→ **What is being asked**:
Extract from the entries below, exactly as given, only the lines from the line containing "assert (files fs2" to the line containing "destruct (strip_one encodings", both lines included.

→ **Data for processing**:
Lemma wp_install example listing t fs : clean fs -> files fs !! ENV_PATH = Some t ->
  let l := parse_env_lines t in
  not_wired (sftp_get l) -> not_wired (gcs_get l) ->
  wp (install_env example listing None) (fun fs' r => is_ok r = true /\ clean fs' /\
    (exists t', files fs' !! ENV_PATH = Some t' /\ parse_env_lines t' = wired l) /\
    (forall p, source_of (sftp_get l) = Some p -> files fs' !! SFTP_CONF = Some (dropin_content (name sftp_credential) p)) /\
    (forall p, source_of (gcs_get l) = Some p -> files fs' !! GCS_CONF = Some (dropin_content (name gcs_credential) p)) /\
    (forall q, q <> SFTP_CONF -> q <> GCS_CONF -> q <> ENV_PATH -> files fs' !! q = files fs !! q)) fs.
Proof.
  intros Hc Ht l Hns Hng. destruct distinct_paths as (D1 & D2 & D3). unfold install_env. apply wp_bind, wp_get.
  assert (path_exists ENV_PATH fs = true) as -> by (unfold path_exists; rewrite Ht; by rewrite bool_decide_true).
  apply wp_bind, wp_lift. rewrite read_clean, Ht by done. cbn [ok_or]. apply wp_bind, wp_ret.
  unfold wire_credential_dropins, CREDENTIALS. cbn [wire_all]. apply wp_bind. apply wp_bind.
  eapply wp_mono; [|by apply (wp_wire_credential _ _ _ _ listing t DROPIN_DIR fs sftp_lens)].
  intros fs1 r (t1 & o1 & -> & Hc1 & Hf1 & H1). cbn [fst snd].
  assert (parse_env_lines t1 = match source_of (sftp_get l) with Some _ => sftp_put SFTP_RUNTIME l | None => l end /\
          gcs_get (parse_env_lines t1) = gcs_get l) as [Hp1 Hg1].
  { fold l in H1. destruct (source_of (sftp_get l)) as [p|]; [destruct H1 as [-> _]|by subst t1].
    split; [done|]. apply independent_gcs. }
  apply wp_bind. apply wp_bind. eapply wp_mono; [|apply (wp_wire_credential _ _ _ _ listing t1 DROPIN_DIR fs1 gcs_lens Hc1)].
  2: by rewrite Hg1. 2: apply gcs_runtime_fits.
  intros fs2 r (t2 & o2 & -> & Hc2 & Hf2 & H2). cbn [fst snd]. apply wp_bind, wp_ret. apply wp_ret. apply wp_bind. cbn [fst snd].
  rewrite Hg1 in H2.
  assert (parse_env_lines t2 = wired l) as Hp2.
  { unfold wired. rewrite <- Hp1. destruct (source_of (gcs_get l)) as [p|]; [by destruct H2 as [-> _]|by subst t2]. }
  assert (files fs2 !! ENV_PATH = Some t) as He by (rewrite Hf2, Hf1, Ht; done).
  assert (forall p, source_of (sftp_get l) = Some p -> files fs2 !! SFTP_CONF = Some (dropin_content (name sftp_credential) p)) as Hs2.
  { intros p Hp. fold l in H1. rewrite Hp in H1. rewrite Hf2 by done. apply H1. }
  assert (forall p, source_of (gcs_get l) = Some p -> files fs2 !! GCS_CONF = Some (dropin_content (name gcs_credential) p)) as Hg2.
  { intros p Hp. rewrite Hp in H2. apply H2. }
  assert (forall q, q <> SFTP_CONF -> q <> GCS_CONF -> files fs2 !! q = files fs !! q) as Hq by (intros; by rewrite Hf2, Hf1).
  case_bool_decide as Hsame; [apply wp_ret|apply wp_write_atomic; [done|]]; apply wp_ret; cbn [set_files files].
  - split_and!; [done|done|by exists t; subst t2|done|done|auto].
  - split_and!; [done|done| | | |].
    + exists t2. by rewrite lookup_insert_eq.
    + intros p Hp. rewrite lookup_insert_ne by done. auto.
    + intros p Hp. rewrite lookup_insert_ne by done. auto.
    + intros q ? ? ?. rewrite lookup_insert_ne by done. auto.
Qed.

Lemma wp_remove_dropins Q fs : clean fs ->
  Q (set_files fs (delete GCS_CONF (delete SFTP_CONF (files fs)))) (Ok tt) -> wp (remove_dropins DROPIN_DIR CREDENTIALS) Q fs.
Proof.
  intros Hc HQ.
  assert (forall cred creds Q fs, clean fs ->
    wp (remove_dropins DROPIN_DIR creds) Q (set_files fs (delete (dropin_path DROPIN_DIR cred) (files fs))) ->
    wp (remove_dropins DROPIN_DIR (cred :: creds)) Q fs) as Hone.
  { clear. intros cred creds Q fs Hc HQ. cbn [remove_dropins]. apply wp_bind, wp_get. apply wp_bind.
    destruct (path_exists (dropin_path DROPIN_DIR cred) fs) eqn:Hp; [by apply wp_remove|]. apply wp_ret.
    unfold path_exists in Hp. apply bool_decide_eq_false in Hp.
    destruct fs as [m u ro]. cbn [set_files files] in *. by rewrite delete_id in HQ by by apply eq_None_not_Some. }
  apply Hone; [done|]. apply Hone; [done|]. by apply wp_ret.
Qed.

(** A line that reads back does not end in a carriage return. *)
Lemma strip_all_length fuel encodings s : (length (strip_all fuel encodings s) <= length s)%nat.
Proof.
  revert s. induction fuel as [|fuel IH]; intros s; cbn [strip_all]; [done|].
  destruct (strip_one encodings s) as [r|] eqn:E; [|done]. etrans; [apply IH|]. clear IH.
  induction encodings as [|e encodings IHe]; cbn [strip_one] in E; [done|].
  destruct (strip_prefix e s) eqn:Es; [|by apply IHe]. injection E as ->.
  apply strip_prefix_Some in Es as ->. rewrite length_app. lia.
Qed.

Lemma trim_length s : (length (trim s) <= length s)%nat.
Proof.
  unfold trim, trim_start. etrans; [apply strip_all_length|]. unfold trim_end. rewrite length_rev.
  etrans; [apply strip_all_length|]. by rewrite length_rev.
Qed.

Lemma writable_no_cr key v : writable key v -> last v <> Some CR.
Proof.
  intros (_ & _ & _ & _ & _ & Ht) [v' ->]%last_Some. rewrite !app_assoc in Ht. rewrite <- (app_assoc key) in Ht.
  pose proof (trim_length (key ++ [EQUALS] ++ v')) as Hle. unfold trim in Hle, Ht. rewrite <- trim_end_cr in Hle.
  rewrite <- !app_assoc in Ht, Hle. rewrite Ht in Hle. rewrite !length_app in Hle. cbn in Hle. lia.
Qed.

Lemma wired_sftp l : sftp_get (wired l) =
  match source_of (sftp_get l) with Some _ => Some (Some SFTP_RUNTIME) | None => sftp_get l end.
Proof.
  unfold wired. destruct (source_of (gcs_get l)); rewrite ?independent_sftp;
    (destruct (source_of (sftp_get l)) as [p|] eqn:Hp; [|done]; apply source_get in Hp as [Hp _];
     by apply (lens_get_set _ _ _ _ sftp_lens _ _ _ Hp)).
Qed.

Lemma wired_gcs l : gcs_get (wired l) =
  match source_of (gcs_get l) with Some _ => Some (Some GCS_RUNTIME) | None => gcs_get l end.
Proof.
  unfold wired. set (l1 := match source_of (sftp_get l) with Some _ => _ | None => _ end).
  assert (gcs_get l1 = gcs_get l) as H1 by (unfold l1; destruct (source_of (sftp_get l)); [apply independent_gcs|done]).
  destruct (source_of (gcs_get l)) as [p|] eqn:Hp; [|done]. apply source_get in Hp as [Hp _]. rewrite <- H1 in Hp.
  by apply (lens_get_set _ _ _ _ gcs_lens _ _ _ Hp).
Qed.

(** What is put back, on the level of assignments. *)
Lemma unwired l :
  let l2 := match source_of (sftp_get l) with Some p => sftp_put p (wired l) | None => wired l end in
  match source_of (gcs_get l) with Some p => gcs_put p l2 | None => l2 end =
  requoted l (uri_of l) (source_of (sftp_get l)).
Proof.
  unfold wired. destruct (source_of (sftp_get l)) as [p|] eqn:Hp.
  - apply source_get in Hp as [Hp _].
    destruct (source_of (gcs_get l)) as [g|] eqn:Hg.
    + apply source_get in Hg as [Hg _]. assert (value_of GOOGLE (sftp_put SFTP_RUNTIME l) = Some g) as Hv.
      { pose proof (independent_gcs SFTP_RUNTIME l) as H. unfold gcs_get in H, Hg. congruence. }
      rewrite (put_comm _ _ _ g Hv), (lens_set_set _ _ _ _ sftp_lens _ _ _ _ Hp). unfold gcs_put. rewrite set_first_twice.
      change (requoted l (uri_of l) (Some p)) with (sftp_put p l).
      apply set_first_same. pose proof (independent_gcs p l) as H. unfold gcs_get in H, Hg. congruence.
    + by apply (lens_set_set _ _ _ _ sftp_lens _ _ _ _ Hp).
  - unfold requoted. destruct (source_of (gcs_get l)) as [g|] eqn:Hg; [|by destruct (uri_of l)].
    apply source_get in Hg as [Hg _]. unfold gcs_put. rewrite set_first_twice, set_first_same; [by destruct (uri_of l)|].
    unfold gcs_get in Hg. congruence.
Qed.

(** The loop of unwiring on a wired file. *)
Lemma restored fs1 t1 l : clean fs1 -> parse_env_lines t1 = wired l ->
  not_wired (sftp_get l) -> not_wired (gcs_get l) ->
  (forall p, source_of (sftp_get l) = Some p -> NL ∉ p /\ last p <> Some CR) ->
  (forall p, source_of (gcs_get l) = Some p -> writable GOOGLE p) ->
  (forall p, source_of (sftp_get l) = Some p -> files fs1 !! SFTP_CONF = Some (dropin_content (name sftp_credential) p)) ->
  (forall p, source_of (gcs_get l) = Some p -> files fs1 !! GCS_CONF = Some (dropin_content (name gcs_credential) p)) ->
  exists t2 b, foldl (restore_one DROPIN_DIR fs1) (Some t1, false) CREDENTIALS = (Some t2, b) /\
    parse_env_lines t2 = requoted l (uri_of l) (source_of (sftp_get l)) /\ (b = false -> t2 = t1).
Proof.
  intros Hc Hp1 Hns Hng Hkey Hfile Hsc Hgc. cbn [CREDENTIALS foldl]. rewrite <- unwired.
  assert (exists t2 b, restore_one DROPIN_DIR fs1 (Some t1, false) sftp_credential = (Some t2, b) /\
    parse_env_lines t2 = match source_of (sftp_get l) with Some p => sftp_put p (wired l) | None => wired l end /\
    gcs_get (parse_env_lines t2) = gcs_get (wired l) /\ (b = false -> t2 = t1)) as (t2 & b & -> & Hp2 & Hg2 & Hb).
  { pose proof (wired_sftp l) as Hw. rewrite <- Hp1 in Hw. destruct (source_of (sftp_get l)) as [p|].
    - destruct (Hkey p eq_refl) as [Hnl Hcr].
      destruct (restore_wired _ _ _ _ DROPIN_DIR fs1 t1 false p sftp_lens Hc) as (t2 & Ht2 & Hp2);
        [by apply (bool_decide_unpack _); vm_compute..|done|done|done|done|by apply Hsc|].
      exists t2, true. split; [done|]. rewrite Hp2, Hp1. split; [done|]. split; [apply independent_gcs|done].
    - exists t1, false. rewrite (restore_untouched _ _ _ _ DROPIN_DIR fs1 t1 false sftp_lens) by by rewrite Hw. by rewrite Hp1. }
  pose proof (wired_gcs l) as Hw. rewrite <- Hg2 in Hw. rewrite <- Hp2. destruct (source_of (gcs_get l)) as [p|] eqn:Hp.
  - pose proof (Hfile p eq_refl) as Hwr. pose proof Hwr as (_ & _ & _ & _ & Hnl & _).
    apply source_get in Hp as [_ [p' Ep]].
    destruct (restore_wired _ _ _ _ DROPIN_DIR fs1 t2 b p gcs_lens Hc) as (t3 & Ht3 & Hp3);
      [by apply (bool_decide_unpack _); vm_compute..|done|by eapply writable_no_cr| |done|by apply Hgc|].
    { split; [done|]. by subst p. }
    exists t3, true. by rewrite Ht3.
  - exists t2, b. rewrite (restore_untouched _ _ _ _ DROPIN_DIR fs1 t2 b gcs_lens) by by rewrite Hw. done.
Qed.

Lemma wp_unwire fs1 t1 l : clean fs1 -> files fs1 !! ENV_PATH = Some t1 -> parse_env_lines t1 = wired l ->
  not_wired (sftp_get l) -> not_wired (gcs_get l) ->
  (forall p, source_of (sftp_get l) = Some p -> NL ∉ p /\ last p <> Some CR) ->
  (forall p, source_of (gcs_get l) = Some p -> writable GOOGLE p) ->
  (forall p, source_of (sftp_get l) = Some p -> files fs1 !! SFTP_CONF = Some (dropin_content (name sftp_credential) p)) ->
  (forall p, source_of (gcs_get l) = Some p -> files fs1 !! GCS_CONF = Some (dropin_content (name gcs_credential) p)) ->
  wp (unwire_credential_dropins ENV_PATH DROPIN_DIR) (fun fs2 r => r = Ok tt /\ clean fs2 /\
    (exists t2, files fs2 !! ENV_PATH = Some t2 /\
       parse_env_lines t2 = requoted l (uri_of l) (source_of (sftp_get l))) /\
    files fs2 !! SFTP_CONF = None /\ files fs2 !! GCS_CONF = None /\
    forall q, q <> SFTP_CONF -> q <> GCS_CONF -> q <> ENV_PATH -> files fs2 !! q = files fs1 !! q) fs1.
Proof.
  intros Hc1 He1 Hp1 Hsftp Hgcs Hkey Hfile Hs1 Hg1. destruct distinct_paths as (D1 & D2 & D3).
  destruct (restored fs1 t1 l Hc1) as (t2 & b & Hfold & Hp2 & Hb); [done..|].
  unfold unwire_credential_dropins. apply wp_bind, wp_get. rewrite read_clean, He1, Hfold by done.
  assert (wp (if b then write_env_atomic ENV_PATH t2 else se_ret tt) (fun fs' r => r = Ok tt /\ clean fs' /\
    files fs' = <[ ENV_PATH := t2 ]> (files fs1)) fs1) as Hw.
  { destruct b; [by apply wp_write_atomic|]. apply wp_ret. split; [done|]. split; [done|].
    rewrite Hb by done. by rewrite insert_id. }
  apply wp_bind. match goal with |- wp ?m _ _ => replace m with (if b then write_env_atomic ENV_PATH t2 else se_ret tt) by by destruct b end.
  eapply wp_mono; [|apply Hw]. intros fs' r (-> & Hc' & Hf'). apply wp_remove_dropins; [done|].
  cbn [set_files files]. rewrite Hf'. split_and!; [done|done| | | |].
  - exists t2. split; [|done]. by rewrite !lookup_delete_ne, lookup_insert_eq by done.
  - by rewrite lookup_delete_ne, lookup_delete_eq by done.
  - by rewrite lookup_delete_eq.
  - intros q ? ? ?. by rewrite !lookup_delete_ne, lookup_insert_ne by done.
Qed.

→ **Answer**:
  assert (files fs2 !! ENV_PATH = Some t) as He by (rewrite Hf2, Hf1, Ht; done).
  assert (forall p, source_of (sftp_get l) = Some p -> files fs2 !! SFTP_CONF = Some (dropin_content (name sftp_credential) p)) as Hs2.
  { intros p Hp. fold l in H1. rewrite Hp in H1. rewrite Hf2 by done. apply H1. }
  assert (forall p, source_of (gcs_get l) = Some p -> files fs2 !! GCS_CONF = Some (dropin_content (name gcs_credential) p)) as Hg2.
  { intros p Hp. rewrite Hp in H2. apply H2. }
  assert (forall q, q <> SFTP_CONF -> q <> GCS_CONF -> files fs2 !! q = files fs !! q) as Hq by (intros; by rewrite Hf2, Hf1).
  case_bool_decide as Hsame; [apply wp_ret|apply wp_write_atomic; [done|]]; apply wp_ret; cbn [set_files files].
  - split_and!; [done|done|by exists t; subst t2|done|done|auto].
  - split_and!; [done|done| | | |].
    + exists t2. by rewrite lookup_insert_eq.
    + intros p Hp. rewrite lookup_insert_ne by done. auto.
    + intros p Hp. rewrite lookup_insert_ne by done. auto.
    + intros q ? ? ?. rewrite lookup_insert_ne by done. auto.
Qed.

Lemma wp_remove_dropins Q fs : clean fs ->
  Q (set_files fs (delete GCS_CONF (delete SFTP_CONF (files fs)))) (Ok tt) -> wp (remove_dropins DROPIN_DIR CREDENTIALS) Q fs.
Proof.
  intros Hc HQ.
  assert (forall cred creds Q fs, clean fs ->
    wp (remove_dropins DROPIN_DIR creds) Q (set_files fs (delete (dropin_path DROPIN_DIR cred) (files fs))) ->
    wp (remove_dropins DROPIN_DIR (cred :: creds)) Q fs) as Hone.
  { clear. intros cred creds Q fs Hc HQ. cbn [remove_dropins]. apply wp_bind, wp_get. apply wp_bind.
    destruct (path_exists (dropin_path DROPIN_DIR cred) fs) eqn:Hp; [by apply wp_remove|]. apply wp_ret.
    unfold path_exists in Hp. apply bool_decide_eq_false in Hp.
    destruct fs as [m u ro]. cbn [set_files files] in *. by rewrite delete_id in HQ by by apply eq_None_not_Some. }
  apply Hone; [done|]. apply Hone; [done|]. by apply wp_ret.
Qed.

(** A line that reads back does not end in a carriage return. *)
Lemma strip_all_length fuel encodings s : (length (strip_all fuel encodings s) <= length s)%nat.
Proof.
  revert s. induction fuel as [|fuel IH]; intros s; cbn [strip_all]; [done|].
  destruct (strip_one encodings s) as [r|] eqn:E; [|done]. etrans; [apply IH|]. clear IH.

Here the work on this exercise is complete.